The NFL does however stipulate that players and personnel cannot accept prizes exceeding $250 in any football fantasy contest.

In addition to seeking out the names of those related to the NFL playing DFS, Pallone also wants information on how DraftKings and FanDuel goes about notifying other leagues including the NCAA when an athlete or colleague tries to enter a contest they directly participate.

Pallone wishes to make the process of how participants are tracked public knowledge.

“Do each of these leagues provide your company with a list of league and team personnel from which to cross-check your system?” Pallone asks. “Explain in detail the process by which your company provides the NFL with information regarding prizes won by NFL and team personnel so that the NFL can determine whether they have accepted prizes over $250.”


Pallone presumably knows the answers to many of the questions he’s posing. In all likelihood, the unregulated nature of daily fantasy has led to rather minimal oversights.

Additionally, one could argue that it isn’t necessarily the job of DraftKings and FanDuel to mandate rules dictated by outside agencies like the NFL and impose a $250 reward limit.

The cold hard truth is that the NFL probably doesn’t much care if a player wins a few hundred dollars while playing daily fantasy contests.

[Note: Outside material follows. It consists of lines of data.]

(* ===== verification/TrapAsm.v ===== *)
(** * Crossing between user and kernel

    The trampoline saves the registers of a user program in its trapframe and
    enters the kernel, and loads them again on the way back, which [usertrapret]
    of kernel/trap.c prepares. *)

From S2P Require Import Prelude Machine Kernel Proc Trap ProcAlloc FileRefs Riscv Asm.
Import Riscv.
Local Open Scope Z_scope.
Local Open Scope list_scope.

(** The trapframe without a0, which uservec saves last. *)
Definition tf_rest : list (reg * Z) := filter (λ e, e.1 ≠ a0) trapframe_slots.

Lemma tf_rest_apart : apart tf_rest.
Proof. unfold tf_rest. sorted. Qed.

Lemma tf_slot r o : (r, o) ∈ trapframe_slots → (r, o) ∈ tf_rest ∨ r = a0 ∧ o = 112.
Proof.
  intros Hin. destruct (decide (r = a0)) as [->|Hne].
  - right. split; [done|]. slots Hin.
  - left. apply list_elem_of_filter. by split.
Qed.

Section trampoline.
(** The page table [u] of the process maps the trampoline and the trapframe. *)
Context (tr : access → Z → Z → option Z) (fn : Z → hart → option hart) (tramp tf u : Z).
Hypothesis Hu : u ≠ 0.
Hypothesis Htramp : tr Fetch u TRAMPOLINE = Some tramp.
Hypothesis Htf : ∀ acc o, acc ≠ Fetch → 0 ≤ o < PGSIZE → tr acc u (TRAPFRAME + o) = Some (tf + o).
Let code := (TRAMPOLINE, tramp).

Lemma tf_addr acc h b o : acc ≠ Fetch → priv h = SMode → csrs h satp = u → regs h b = TRAPFRAME → o `mod` 8 = 0 → 0 ≤ o < PGSIZE →
  addr (fixed tr) acc h b o = Some (tf + o).
Proof.
  intros Hacc Hp Hs Hb H8 Ho. unfold addr, translate, fixed. rewrite Hp, Hs, Hb. rewrite decide_False by done.
  destruct (Z.eqb_spec u 0); [done|]. unfold PGSIZE in Ho.
  assert (u64 (TRAPFRAME + o) = TRAPFRAME + o ∧ (TRAPFRAME + o) `mod` 8 = 0) as [-> ->].
  { change TRAPFRAME with 274877898752. split; [apply u64_small; lia|dlia]. }
  simpl. by apply Htf.
Qed.

Lemma tf_fetch h : priv h = SMode → csrs h satp = u → fetches tr code h.
Proof.
  intros Hp Hs. unfold fetches, translate, fixed. rewrite Hp, Hs, decide_False by done. by destruct (Z.eqb_spec u 0).
Qed.

Lemma tf_rest_addr acc h b r o : acc ≠ Fetch → priv h = SMode → csrs h satp = u → regs h b = TRAPFRAME → (r, o) ∈ tf_rest → addr (fixed tr) acc h b o = Some (tf + o).
Proof.
  intros Hacc Hp Hs Hb Hin. assert (o `mod` 8 = 0 ∧ 0 ≤ o < PGSIZE) as [? ?]; [|by apply tf_addr].
  apply list_elem_of_filter in Hin as [_ Hin]. slots Hin.
Qed.

(** The fields of the trapframe that uservec loads. *)
Definition tf_kernel : list (reg * Z) := [(sp, tf_kernel_sp); (tp, tf_kernel_hartid); (t0, tf_kernel_trap); (t1, tf_kernel_satp)].

Lemma uservec_split : uservec = CSRRW a0 sscratch a0 :: save a0 tf_rest ++
  CSRR t0 sscratch :: SD t0 112 a0 :: restore a0 tf_kernel ++ [CSRW satp t1; SFENCE; JR t0].
Proof. reflexivity. Qed.

(** The memory that uservec leaves. *)
Definition tf_saved (h : hart) : memory :=
  store64 (saved tf (regs h) (mem h) tf_rest) (tf + 112) (regs h a0).

Lemma tf_saved_slot h r o : ranged h → (r, o) ∈ trapframe_slots → load64 (tf_saved h) (tf + o) = regs h r.
Proof.
  intros Hr Hin. unfold tf_saved. destruct (tf_slot r o Hin) as [Hrest|[-> ->]]; [|by apply load64_store64].
  rewrite load64_store64_ne; [apply saved_load; [apply tf_rest_apart|done|apply Hr]|].
  clear Hin. slots Hrest.
Qed.

Lemma tf_saved_frame h a : ¬ (tf + 40 ≤ a < tf + TF_SIZE) → load8 (tf_saved h) a = load8 (mem h) a.
Proof.
  intros Ha. unfold TF_SIZE in Ha. unfold tf_saved. rewrite load8_store64_ne by lia. apply saved_frame.
  intros r o Hin. slots Hin.
Qed.

Lemma tf_saved_kernel h o : 0 ≤ o ≤ 32 → load64 (tf_saved h) (tf + o) = load64 (mem h) (tf + o).
Proof. intros Ho. apply load64_ext. intros a Ha. apply tf_saved_frame. unfold TF_SIZE. lia. Qed.

(** uservec up to the point where the registers are saved. *)
Lemma uservec_saves h k : priv h = SMode → csrs h satp = u → csrs h sscratch = TRAPFRAME →
  run_asm (fixed tr) fn code (CSRRW a0 sscratch a0 :: save a0 tf_rest ++ CSRR t0 sscratch :: SD t0 112 a0 :: k) h =
  run_asm (fixed tr) fn code k (set_mem (tf_saved h) (set_reg t0 (regs h a0) (set_reg a0 TRAPFRAME (set_csr sscratch (regs h a0) h)))).
Proof.
  intros Hp Hs Hsc. set (h1 := set_reg a0 TRAPFRAME (set_csr sscratch (regs h a0) h)).
  assert (exec_instr (fixed tr) fn (CSRRW a0 sscratch a0) h = Some h1) as E by (cbn [exec_instr csr_read csr_write]; by rewrite Hsc).
  rewrite (run_cons _ _ _ _ _ _ _ (tf_fetch h Hp Hs) E eq_refl).
  assert (priv h1 = SMode ∧ csrs h1 satp = u ∧ csrs h1 sscratch = regs h a0 ∧ regs h1 a0 = TRAPFRAME ∧ mem h1 = mem h) as (Hp1 & Hs1 & Hc1 & Ha1 & Hm1) by done.
  assert (saved tf (regs h1) (mem h) tf_rest = saved tf (regs h) (mem h) tf_rest) as Es.
  { apply saved_ext. intros r o Hin. apply list_elem_of_filter in Hin as [Hne _]. exact (set_reg_ne a0 r TRAPFRAME (set_csr sscratch (regs h a0) h) Hne). }
  clearbody h1. rewrite (run_save _ _ _ tf); [|by apply tf_fetch|intros r o; by apply tf_rest_addr].
  rewrite Hm1, Es. unfold tf_saved. generalize (saved tf (regs h) (mem h) tf_rest). intros m1. set (h2 := set_mem m1 h1).
  assert (exec_instr (fixed tr) fn (CSRR t0 sscratch) h2 = Some (set_reg t0 (regs h a0) h2)) as E2.
  { cbn [exec_instr csr_read]. change (csrs h2 sscratch) with (csrs h1 sscratch). by rewrite Hc1. }
  rewrite (run_cons _ _ _ _ _ _ _ (tf_fetch h2 Hp1 Hs1) E2 eq_refl). set (h3 := set_reg t0 (regs h a0) h2).
  assert (exec_instr (fixed tr) fn (SD t0 112 a0) h3 = Some (set_mem (store64 m1 (tf + 112) (regs h a0)) h3)) as E3.
  { cbn [exec_instr]. by rewrite (tf_addr Store h3 a0 112 ltac:(done) Hp1 Hs1 Ha1). }
  by rewrite (run_cons _ _ _ _ _ _ _ (tf_fetch h3 Hp1 Hs1) E3 eq_refl).
Qed.

(** The rest of uservec, with the page table of the kernel at the end. *)
Lemma uservec_jumps h : let m := mem h in let k := load64 m (tf + tf_kernel_satp) in
  priv h = SMode → csrs h satp = u → regs h a0 = TRAPFRAME → k ≠ 0 → tr Fetch k TRAMPOLINE = Some tramp →
  ∃ h', run_asm (fixed tr) fn code (restore a0 tf_kernel ++ [CSRW satp t1; SFENCE; JR t0]) h = Some h' ∧
    priv h' = SMode ∧ pc h' = load64 m (tf + tf_kernel_trap) ∧ regs h' sp = load64 m (tf + tf_kernel_sp) ∧
    regs h' tp = load64 m (tf + tf_kernel_hartid) ∧ csrs h' satp = k ∧ (∀ c, c ≠ satp → csrs h' c = csrs h c) ∧ mem h' = m.
Proof.
  intros m k Hp Hs Ha0 Hk Htk. rewrite (run_restore _ _ _ tf); [|by apply tf_fetch| |].
  2:{ intros r o Hin. apply tf_addr; [done..| |]; slots Hin. }
  2:{ intros o Hin. slots Hin. }
  assert (∀ r o, (r, o) ∈ tf_kernel → regs (loaded tf h tf_kernel) r = load64 m (tf + o)) as Hl.
  { intros r o Hin. apply loaded_reg; [|done|].
    - unfold tf_kernel. simpl. repeat (constructor; [set_solver|]). constructor.
    - intros ->. slots Hin. }
  destruct (loaded_rest tf h tf_kernel) as (E1 & E2 & E3 & _). set (h5 := loaded tf h tf_kernel) in *. clearbody h5.
  assert (csrs h5 satp = u) as Hs5 by (by rewrite E2). assert (priv h5 = SMode) as Hp5 by (by rewrite E3).
  assert (regs h5 t1 = k) as Ek by (apply Hl; unfold tf_kernel; set_solver).
  rewrite (run_cons _ _ _ _ _ h5 (set_csr satp k h5)); [|by apply tf_fetch|cbn [exec_instr csr_write]; by rewrite Ek|done].
  assert (fetches tr code (set_csr satp k h5)) as Hf6.
  { unfold fetches, translate, fixed. cbn [set_csr priv csrs]. rewrite Hp5. rewrite decide_False by done.
    rewrite decide_True by done. by destruct (Z.eqb_spec k 0). }
  erewrite run_cons; [|done|reflexivity|done]. erewrite run_last; [|done|reflexivity|done].
  eexists. split; [done|]. split_and!; cbn [set_pc set_csr pc regs csrs mem priv].
  - done.
  - apply Hl. unfold tf_kernel. set_solver.
  - apply Hl. unfold tf_kernel. set_solver.
  - apply Hl. unfold tf_kernel. set_solver.
  - by rewrite decide_True.
  - intros c Hc. rewrite decide_False by done. by rewrite E2.
  - exact E1.
Qed.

The league is a shareholder of FanDuel, and several team owners including the Patriots’ Robert Kraft and Cowboys tycoon Jerry Jones have stakes in DraftKings.

“From my perspective, anything that follows the rules, that causes and creates more interest and more fan participation, I’m really for,” Jones told ESPN this week. “I don’t think DraftKings or FanDuel in any way compromise our players on the football field because it’s all fantasy.”

A multibillion-dollar industry can rarely be called “fantasy,” but so goes the ongoing puzzling climate of daily fantasy sports.